§ **Assigned task**:
Nothing but the lines from the one containing "let next last" through the one containing "let ip := _apply_ip_offset", both included, should be given again, each exactly as written below.

§ **Material for the task**:

(** ** Creation *)

(** The answers a creation needs, each [None] or [inr] for an exception. *)
Record CreateAnswers := {
  a_pool : option (list Template);            (* load_templates *)
  a_cleanup : option (list Template);         (* the pool before the first attempt *)
  a_instantiate : Z + string;
  a_cleanup_retry : option (list Template);
  a_instantiate_base : Z + string;
  a_cloned : option Z;                        (* TEMPLATE_ID of the new machine *)
  a_deletable : Z → bool;                     (* whether a template can be deleted *)
}.
Record Config := { cf_env : Env; cf_extraKeys : option string; cf_ipOffset : Z }.

(** [handle_vm_create], from the message to the fields [create_vm] reads. *)
Definition parse_creation (data : Dto.Body) : Creation :=
  let text k := default "" (get_str data k) in
  let num k := default 0 (get data k ≫= as_int) in
  let user := strip (text "vmUsername"%string) in
  let password := strip (text "vmPassword"%string) in
  {| c_vmId := text "vmId"%string; c_name := text "name"%string; c_cpu := num "cpu"%string; c_ramMb := num "ramMb"%string;
     c_diskGb := num "diskGb"%string; c_osTemplate := text "osTemplate"%string; c_userId := text "userId"%string;
     c_sshPublicKey := get_str data "sshPublicKey";
     c_username := if truthy user then user else "cloudvm";
     c_password := nonempty password |}.

Definition start_polling (p : Poller) : M St unit := modify (set_pollers (λ ps, ps ++ [p])).
Definition new_poller (vmId : string) (one : Z) (user : option string) (disk : option Z) : Poller :=
  {| p_vmId := vmId; p_oneId := one; p_sshUsername := user; p_diskGb := disk; p_elapsed := 0; p_lastLcm := -1 |}.

(** The [except] of a creation. *)
Definition creation_failed (t : Z) (vmId : string) : M St unit :=
  update_vm_status t vmId Vm.ERROR None None None;;
  _cache_vm_status t vmId Vm.ERROR None;;
  _publish_status (status_message vmId "ERROR" None None None
    (Some "VM provisioning failed. Contact support."%string) None).

(** [create_vm] up to where it first waits for OpenNebula. *)
Definition create_begin (t : Z) (d : Creation) : M St unit :=
  acquired ← acquire t (c_vmId d);
  if negb acquired then mret tt
  else
    existing ← get_vm_one_id (c_vmId d);
    match existing with
    | Some one =>
        start_polling (new_poller (c_vmId d) one (Some (c_username d)) None);;
        release (c_vmId d)
    | None =>
        if negb (name_fullmatch (c_name d)) then creation_failed t (c_vmId d);; release (c_vmId d)
        else modify (set_creating (λ l, l ++ [(t, d)]))
    end.

(** Templates left over under the machine's name; the loop ends at the first
    that cannot be deleted. *)
Fixpoint delete_stale (deletable : Z → bool) (ids : list Z) : M St unit :=
  match ids with
  | [] => mret tt
  | i :: ids => ask (TemplateDelete i);; if deletable i then delete_stale deletable ids else mret tt
  end.
Definition stale (name : string) (template : Z) (pool : option (list Template)) : list Z :=
  t_ID <$> List.filter (λ t, bool_decide (t_NAME t = name) && negb (t_ID t =? template)) (default [] pool).

(** The keys of a new machine, and its template text without credentials. *)
Definition collect_keys (cfg : Config) (d : Creation) : M St (list string) :=
  db ← (if truthy (c_userId d) then get_user_ssh_keys (c_userId d) else mret []);
  let extra := if _inject_extra_ssh_keys_enabled (cf_env cfg) then _load_extra_ssh_keys (cf_extraKeys cfg) else [] in
  let own := match c_sshPublicKey d with
             | Some k => if truthy (strip k) then [strip k] else []
             | None => []
             end in
  mret (_sanitize_ssh_public_keys (extra ++ db ++ own)).

Definition instantiate (template : Z) (d : Creation) (text : string) (answer : Z + string) : M St (Z + string) :=
  ask (Instantiate template (c_name d) text);;
  match answer with
  | inl one => record_instance (c_vmId d) one;; mret (inl one)
  | inr e => mret (inr e)
  end.

(** With the credentials first, and without them if OpenNebula refuses. *)
Definition instantiate_or_retry (template : Z) (d : Creation) (keys : list string) (a : CreateAnswers)
    : M St (Z + string) :=
  let base := extra_template_base (c_cpu d) (c_ramMb d) keys in
  delete_stale (a_deletable a) (stale (c_name d) template (a_cleanup a));;
  first ← instantiate template d (base +:+ creds_snippet (c_username d) (c_password d)) (a_instantiate a);
  match first with
  | inl one => mret (inl one)
  | inr _ =>
      delete_stale (a_deletable a) (stale (c_name d) template (a_cleanup_retry a));;
      instantiate template d base (a_instantiate_base a)
  end.

Definition clear_base_flag (template : Z) (cloned : option Z) : M St unit :=
  match cloned with
  | Some i => if i =? template then mret tt
              else ask (TemplateUpdate i ("CLOUDVM_BASE=" +:+ String quote ("NO" +:+ String quote "")))
  | None => mret tt
  end.

Fixpoint finish (started : Z) (vmId : string) (l : list (Z * Creation)) : list (Z * Creation) :=
  match l with
  | [] => []
  | x :: l => if bool_decide (x.1 = started ∧ c_vmId x.2 = vmId) then l else x :: finish started vmId l
  end.
(** The rest of [create_vm], once OpenNebula has answered. *)
Definition create_end (t : Z) (cfg : Config) (started : Z) (d : Creation) (a : CreateAnswers) : M St unit :=
  modify (set_creating (finish started (c_vmId d)));;
  template ← _find_template (a_pool a) (c_osTemplate d);
  (match template with
   | None => creation_failed t (c_vmId d)
   | Some template =>
       keys ← collect_keys cfg d;
       r ← instantiate_or_retry template d keys a;
       match r with
       | inr _ => creation_failed t (c_vmId d)
       | inl one =>
           clear_base_flag template (a_cloned a);;
           update_vm_status t (c_vmId d) Vm.PENDING None (Some one) None;;
           _cache_vm_status t (c_vmId d) Vm.PENDING None;;
           _publish_status (status_message (c_vmId d) "PENDING" (Some one) None None None None);;
           start_polling (new_poller (c_vmId d) one (Some (c_username d)) (Some (c_diskGb d)))
       end
   end);;
  release (c_vmId d).

Definition handle_vm_create (t : Z) (data : Dto.Body) : M St unit :=
  match _validate_vm_create data with
  | Some _ => mret tt
  | None => create_begin t (parse_creation data)
  end.

(** ** Waiting for the address *)

Definition LCM_STATUS_MAP (lcm : Z) : option string :=
  match lcm with
  | 1 => Some "PROLOG" | 2 => Some "BOOT" | 3 => Some "RUNNING" | 5 => Some "MIGRATE" | 6 => Some "SAVE_STOP"
  | 8 => Some "PROLOG_MIGRATE" | 14 => Some "SHUTDOWN" | 17 => Some "BOOT_UNKNOWN" | 18 => Some "BOOT_POWEROFF"
  | 19 => Some "BOOT_SUSPENDED" | 20 => Some "BOOT_STOPPED" | _ => None
  end%string.
Definition poll_interval : Z := 8.
Definition poll_timeout : Z := 300.

Definition end_polling (t : Z) (p : Poller) (st : Vm.VmStatus) (ip error : option string) : M St unit :=
  update_vm_status t (p_vmId p) st ip (Some (p_oneId p))
    (match st with Vm.RUNNING => p_sshUsername p | _ => None end);;
  _cache_vm_status t (p_vmId p) st ip;;
  _publish_status (status_message (p_vmId p) (Vm.status_string st) (Some (p_oneId p)) ip None error None).

(** The disk is resized once the machine runs, and the machine rebooted; both
    may fail without consequence. *)
Definition resize (p : Poller) (resizable : bool) : M St unit :=
  match p_diskGb p with
  | Some gb => if 0 <? gb then
                 ask (DiskResize (p_oneId p) (gb * 1024));;
                 when resizable (ask (VmActionCall "reboot" (p_oneId p)))
               else mret tt
  | None => mret tt
  end.

(** The change of state to report on the way, and the state remembered. *)
Definition intermediate (p : Poller) (lcm : Z) : M St Z :=
  if negb (lcm =? p_lastLcm p) then
    match LCM_STATUS_MAP lcm with
    | Some name =>
        when (negb (bool_decide (name = "RUNNING"%string)))
          (_publish_status (status_message (p_vmId p) name (Some (p_oneId p)) None None None None));;
        mret lcm
    | None => mret (p_lastLcm p)
    end
  else mret (p_lastLcm p).

(** One round of the loop: whether the task is over, and else how it goes on.
    After the last round the time is up. *)
Definition poll_round (t : Z) (cfg : Config) (p : Poller) (info : option OneVm) (resizable : bool)
    : M St (option Poller) :=
  let next last :=
    let elapsed := p_elapsed p + poll_interval in
    let p' := {| p_vmId := p_vmId p; p_oneId := p_oneId p; p_sshUsername := p_sshUsername p;
                 p_diskGb := p_diskGb p; p_elapsed := elapsed; p_lastLcm := last |} in
    if elapsed <? poll_timeout then mret (Some p')
    else end_polling t p Vm.ERROR None (Some "Timed out waiting for IP address"%string);; mret None in
  match info with
  | None => next (p_lastLcm p)
  | Some vm =>
      if (o_STATE vm =? 6) || (o_STATE vm =? 7) then
        end_polling t p Vm.ERROR None (Some ("VM failure state=" +:+ pretty (o_STATE vm)));; mret None
      else
        last ← intermediate p (o_LCM_STATE vm);
        match (if (o_STATE vm =? 3) && (o_LCM_STATE vm =? 3) then _extract_ip vm ≫= nonempty else None) with
        | Some original =>
            let ip := _apply_ip_offset original (cf_ipOffset cfg) in
            resize p resizable;; end_polling t p Vm.RUNNING (Some ip) None;; mret None
        | None => next last
        end
  end.
(** The [i]-th background task runs a round. *)
Definition poll (t : Z) (cfg : Config) (i : nat) (info : option OneVm) (resizable : bool) : M St unit :=
  ps ← gets pollers;
  match ps !! i with
  | None => mret tt
  | Some p =>
      r ← poll_round t cfg p info resizable;
      modify (set_pollers (λ ps, match r with
                                 | Some p' => <[i := p']> ps
                                 | None => delete i ps
                                 end))
  end.

(** ** Actions *)

Inductive ActionAnswer := Done | Unreachable | Refused (message : string).
Definition action_map (action : string) : option (string * Vm.VmStatus) :=
  if bool_decide (action = "start") then Some ("resume", Vm.RUNNING)
  else if bool_decide (action = "stop") then Some ("poweroff", Vm.STOPPED)
  else if bool_decide (action = "restart") then Some ("reboot", Vm.RUNNING)
  else if bool_decide (action = "delete") then Some ("terminate", Vm.DELETED)
  else None%string.
Definition set_status (t : Z) (vmId : string) (one : Z) (st : Vm.VmStatus) (error action : option string) : M St unit :=
  update_vm_status t vmId st None None None;;
  _cache_vm_status t vmId st None;;
  _publish_status (status_message vmId (Vm.status_string st) (Some one) None None error action).
(** The state OpenNebula is in when it says that an action does not apply. *)
Definition corrected (info : option OneVm) : Vm.VmStatus :=
  match info with
  | Some vm => if (o_STATE vm =? 3) && (o_LCM_STATE vm =? 3) then Vm.RUNNING
               else if (o_STATE vm =? 4) || (o_STATE vm =? 8) then Vm.STOPPED else Vm.ERROR
  | None => Vm.ERROR
  end.
Definition vm_action (t : Z) (vmId : string) (one : Z) (action : string) (answer : ActionAnswer)
    (info : option OneVm) : M St unit :=
  match action_map action with
  | None => mret tt
  | Some (one_action, target) =>
      ask (VmActionCall one_action one);;
      match answer with
      | Done =>
          update_vm_status t vmId target None None None;;
          _cache_vm_status t vmId target None;;
          when (bool_decide (target = Vm.DELETED)) (_delete_vm_cache vmId);;
          _publish_status (status_message vmId (Vm.status_string target) (Some one) None None None (Some action))
      | Unreachable => throw (JsError "OpenNebula unreachable")
      | Refused message =>
          if includes "not available for state" message then set_status t vmId one (corrected info) None None
          else set_status t vmId one Vm.ERROR (Some "VM action failed. Please retry."%string) None
      end
  end.
(** [handle_vm_action] acknowledges whatever happens. *)
Definition handle_vm_action (t : Z) (data : Dto.Body) (answer : ActionAnswer) (info : option OneVm) : M St unit :=
  match _validate_vm_action data with
  | Some _ => mret tt
  | None => try_catch (vm_action t (default "" (get_str data "vmId")) (default 0 (get data "oneVmId" ≫= as_int))
                         (default "" (get_str data "action")) answer info) (λ _, mret tt)
  end.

§ **Completed task**:
  let next last :=
    let elapsed := p_elapsed p + poll_interval in
    let p' := {| p_vmId := p_vmId p; p_oneId := p_oneId p; p_sshUsername := p_sshUsername p;
                 p_diskGb := p_diskGb p; p_elapsed := elapsed; p_lastLcm := last |} in
    if elapsed <? poll_timeout then mret (Some p')
    else end_polling t p Vm.ERROR None (Some "Timed out waiting for IP address"%string);; mret None in
  match info with
  | None => next (p_lastLcm p)
  | Some vm =>
      if (o_STATE vm =? 6) || (o_STATE vm =? 7) then
        end_polling t p Vm.ERROR None (Some ("VM failure state=" +:+ pretty (o_STATE vm)));; mret None
      else
        last ← intermediate p (o_LCM_STATE vm);
        match (if (o_STATE vm =? 3) && (o_LCM_STATE vm =? 3) then _extract_ip vm ≫= nonempty else None) with
        | Some original =>
            let ip := _apply_ip_offset original (cf_ipOffset cfg) in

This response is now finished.